Work request — As soon as the line containing "Lemma run_loop_conserves strat" appears in the material below, start returning lines exactly, and end with the line containing "- unfold period.".

*** Material for this exercise ***

(** An entry step moves capital by exactly the rows it logs, and leaves
    the [stop_if_broke] flag alone. *)
Lemma _execute_entry_log self (signals : DataFrame) :
  exists added,
    trade_log (_execute_entry self signals) = trade_log self ++ added
    /\ inventory (_execute_entry self signals) = inventory self ++ added
    /\ current_capital (_execute_entry self signals)
       = current_capital self - log_total added
    /\ stop_if_broke (_execute_entry self signals) = stop_if_broke self.
Proof.
  destruct signals as [|c rest].
  - exists []. rewrite _execute_entry_nil, !app_nil_r.
    unfold log_total, sum; simpl. repeat split; lia.
  - rewrite _execute_entry_cons.
    destruct (negb (stop_if_broke self) || (current_capital self >=? total_price c)).
    + exists [c]. simpl. rewrite log_total_one. repeat split.
    + exists []. rewrite !app_nil_r. unfold log_total, sum; simpl. repeat split; lia.
Qed.

Lemma _execute_exit_ok self (exits : DataFrame) (mask : list bool) (total_costs : list Z)
      self1 :
  _execute_exit self (exits, mask, total_costs) = Ok self1 ->
  trade_log self1 = trade_log self ++ exits
  /\ current_capital self1 = current_capital self - sum total_costs
  /\ stop_if_broke self1 = stop_if_broke self
  /\ drop_masked (inventory self) mask = Ok (inventory self1).
Proof.
  unfold _execute_exit, bind.
  destruct (drop_masked (inventory self) mask) as [inv|e]; [|discriminate].
  intros H; injection H as <-. simpl. repeat split.
Qed.

(** A mask that fits the inventory is never refused. *)
Lemma drop_marked_fits (inv : DataFrame) (mask : list bool) :
  List.length mask = List.length inv -> exists inv', drop_marked inv mask = Ok inv'.
Proof.
  revert mask; induction inv as [|r inv IH]; intros [|b mask] Hlen;
    simpl in Hlen; try discriminate.
  - exists []. reflexivity.
  - injection Hlen as Hlen. destruct (IH mask Hlen) as [inv' Hinv'].
    simpl. rewrite Hinv'. simpl. eexists; reflexivity.
Qed.

Lemma drop_masked_fits (inv : DataFrame) (mask : list bool) :
  List.length mask = List.length inv -> exists inv', drop_masked inv mask = Ok inv'.
Proof.
  intros Hlen. destruct mask as [|b mask]; [now exists []|].
  exact (drop_marked_fits inv (b :: mask) Hlen).
Qed.

(** One period: the log grows by the exits and then by the entry, and the
    capital moves by the reported exit costs and the entry's price. *)
Lemma period_log strat self (p : Z * Options) self' :
  period strat self p = Ok self' ->
  exists added,
    trade_log self' = trade_log self
                      ++ fst (fst (filter_exits strat (snd p) (inventory self) (fst p)))
                      ++ added
    /\ current_capital self'
       = current_capital self
         - sum (snd (filter_exits strat (snd p) (inventory self) (fst p)))
         - log_total added
    /\ stop_if_broke self' = stop_if_broke self.
Proof.
  destruct p as [date options]; unfold period; simpl.
  destruct (filter_exits strat options (inventory self) date) as [[exits mask] tc] eqn:Hx.
  unfold bind.
  destruct (_execute_exit self (exits, mask, tc)) as [self1|e] eqn:Hexit; [|discriminate].
  intros H; injection H as <-.
  apply _execute_exit_ok in Hexit as (Hlog & Hcap & Hflag & _).
  destruct (_execute_entry_log self1 (filter_entries strat options (inventory self) date))
    as (added & Hl & _ & Hc & Hf).
  exists added. simpl. rewrite Hl, Hc, Hlog, Hcap, Hf, Hflag, app_assoc.
  repeat split.
Qed.

(** The loop only ever extends the log, and keeps the books balanced as
    long as the strategy prices its exits. *)
Lemma run_loop_log strat (it : list (Z * Options)) self self' :
  run_loop strat self it = Ok self' ->
  exists added, trade_log self' = trade_log self ++ added.
Proof.
  revert self; induction it as [|p it IH]; intros self; simpl.
  - intros H; injection H as <-. exists []. now rewrite app_nil_r.
  - unfold bind. destruct (period strat self p) as [self1|e] eqn:Hp; [|discriminate].
    intros Hrun. apply IH in Hrun as [added2 H2].
    apply period_log in Hp as (added1 & H1 & _).
    rewrite H2, H1. rewrite <- !app_assoc. eexists; reflexivity.
Qed.

Lemma run_loop_conserves strat (it : list (Z * Options)) self self' :
  exits_priced strat ->
  run_loop strat self it = Ok self' ->
  current_capital self' + log_total (trade_log self')
  = current_capital self + log_total (trade_log self).
Proof.
  intros Hpriced. revert self; induction it as [|p it IH]; intros self; simpl.
  - intros H; injection H as <-. reflexivity.
  - unfold bind. destruct (period strat self p) as [self1|e] eqn:Hp; [|discriminate].
    intros Hrun. rewrite (IH _ Hrun).
    apply period_log in Hp as (added & Hl & Hc & _).
    rewrite Hl, Hc, !log_total_app, Hpriced. unfold log_total. lia.
Qed.

(** With fitting masks the loop runs to its end. *)
Lemma run_loop_returns strat (it : list (Z * Options)) self :
  masks_fit strat -> exists self', run_loop strat self it = Ok self'.
Proof.
  intros Hfit. revert self; induction it as [|[date options] it IH]; intros self; simpl.
  - eexists; reflexivity.
  - unfold period.
    destruct (filter_exits strat options (inventory self) date) as [[exits mask] tc] eqn:Hx.
    destruct (drop_masked_fits (inventory self) mask) as [inv' Hinv'].
    { specialize (Hfit options (inventory self) date). now rewrite Hx in Hfit. }
    unfold _execute_exit. rewrite Hinv'. simpl. apply IH.
Qed.

(** [run] on a configured engine whose strategy's masks fit returns. *)
Lemma run_returns self strat data (monthly : bool) :
  _strategy self = Some strat ->
  _data self = Some data ->
  data_schema data = schema strat ->
  masks_fit strat ->
  exists self', run self monthly = Ok (self', trade_log self').
Proof.
  intros Hs Hd Hschema Hfit. unfold run. rewrite Hs, Hd, Hschema, String.eqb_refl.
  destruct (run_loop_returns strat (if monthly then iter_months data else iter_dates data)
                             (run_reset self) Hfit) as [self' H'].
  rewrite H'. simpl. eexists; reflexivity.
Qed.

Lemma run_inv self (monthly : bool) self' (log : DataFrame) :
  run self monthly = Ok (self', log) ->
  exists strat data,
    _strategy self = Some strat
    /\ _data self = Some data
    /\ data_schema data = schema strat
    /\ run_loop strat (run_reset self)
                (if monthly then iter_months data else iter_dates data) = Ok self'
    /\ log = trade_log self'.
Proof.
  unfold run.
  destruct (_data self) as [data|]; [|discriminate].
  destruct (_strategy self) as [strat|]; [|discriminate].
  destruct (String.eqb (data_schema data) (schema strat)) eqn:Hschema; [|discriminate].
  unfold bind.
  destruct (run_loop strat (run_reset self) _) as [self1|e] eqn:Hloop; [|discriminate].
  intros H; injection H as <- <-.
  exists strat, data. apply String.eqb_eq in Hschema. repeat split; assumption.
Qed.

End Steps.

(** ** Capital accounting *)

(** C1 (capital conservation), amended.  For every run that returns, whatever the
    data and the granularity, of an engine whose strategy prices its exits
    (the costs it reports for the exit rows are their cost times quantity):
    the value returned is the trade log, the capital after the run is the
    capital the run started with minus the sum of cost times quantity over
    the rows of the trade log, in log order; and an engine that enters the
    run with the capital its strategy setter gave it, the strategy's
    initial capital, ends with the initial capital minus that sum. *)
Theorem capital_conservation {Options : Type}
        (self self' : Backtest Options) (monthly : bool) (log : DataFrame)
        (strat : Strategy Options) :
  _strategy self = Some strat ->
  exits_priced strat ->
  run self monthly = Ok (self', log) ->
  log = trade_log self'
  /\ current_capital self' = current_capital self - sum (map total_price log)
  /\ (current_capital self = initial_capital strat ->
      current_capital self' = initial_capital strat - sum (map total_price log)).
Proof.
  intros Hstrat Hpriced Hrun.
  apply run_inv in Hrun as (strat' & data & Hs & _ & _ & Hloop & ->).
  rewrite Hstrat in Hs; injection Hs as <-.
  apply (run_loop_conserves strat _ _ _ Hpriced) in Hloop.
  unfold log_total in Hloop; simpl in Hloop.
  change (sum []) with 0 in Hloop.
  repeat split; try intros <-; lia.
Qed.

Lemma round_trip_strategy_priced : exits_priced round_trip_strategy.
Proof.
  intros options inv date; simpl. destruct (date =? 3); reflexivity.
Qed.

Lemma capital_conservation_witness :
  run (configured round_trip_strategy [1; 2; 3] false) false
  = Ok (after_run (configured round_trip_strategy [1; 2; 3] false),
        [single_leg "X" "BTO" 100 1 1; single_leg "X" "STC" (-150) 1 3])
  /\ current_capital (after_run (configured round_trip_strategy [1; 2; 3] false))
     = 1000 - (100 * 1 + -150 * 1).
Proof.
  split; [reflexivity|].
  exact (proj2 (proj2 (capital_conservation
                         (configured round_trip_strategy [1; 2; 3] false)
                         (after_run (configured round_trip_strategy [1; 2; 3] false))
                         false
                         [single_leg "X" "BTO" 100 1 1; single_leg "X" "STC" (-150) 1 3]
                         round_trip_strategy
                         eq_refl round_trip_strategy_priced eq_refl))
               eq_refl).
Defined.

(** C1 does not hold of exits whose reported cost is not their rows' own:
    the strategy below logs, on the one day of the run, an exit row of
    cost 1 and quantity 1 and reports a closing cost of 5.  The run starts
    from the initial capital of 1000 and ends with 995, while the initial
    capital minus the total price of the log is 999. *)
Lemma capital_follows_the_reported_exit_cost :
  run (configured mispriced_exit_strategy [1] true) false
  = Ok (after_run (configured mispriced_exit_strategy [1] true),
        [single_leg "X" "STC" 1 1 1])
  /\ current_capital (configured mispriced_exit_strategy [1] true)
     = initial_capital mispriced_exit_strategy
  /\ current_capital (after_run (configured mispriced_exit_strategy [1] true)) = 995
  /\ current_capital (after_run (configured mispriced_exit_strategy [1] true))
     <> initial_capital mispriced_exit_strategy
        - sum (map total_price
                   (trade_log (after_run (configured mispriced_exit_strategy [1] true)))).
Proof. repeat split. discriminate. Qed.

*** End of Material for this exercise ***

Solution to this task —
Lemma run_loop_conserves strat (it : list (Z * Options)) self self' :
  exits_priced strat ->
  run_loop strat self it = Ok self' ->
  current_capital self' + log_total (trade_log self')
  = current_capital self + log_total (trade_log self).
Proof.
  intros Hpriced. revert self; induction it as [|p it IH]; intros self; simpl.
  - intros H; injection H as <-. reflexivity.
  - unfold bind. destruct (period strat self p) as [self1|e] eqn:Hp; [|discriminate].
    intros Hrun. rewrite (IH _ Hrun).
    apply period_log in Hp as (added & Hl & Hc & _).
    rewrite Hl, Hc, !log_total_app, Hpriced. unfold log_total. lia.
Qed.

(** With fitting masks the loop runs to its end. *)
Lemma run_loop_returns strat (it : list (Z * Options)) self :
  masks_fit strat -> exists self', run_loop strat self it = Ok self'.
Proof.
  intros Hfit. revert self; induction it as [|[date options] it IH]; intros self; simpl.
  - eexists; reflexivity.
  - unfold period.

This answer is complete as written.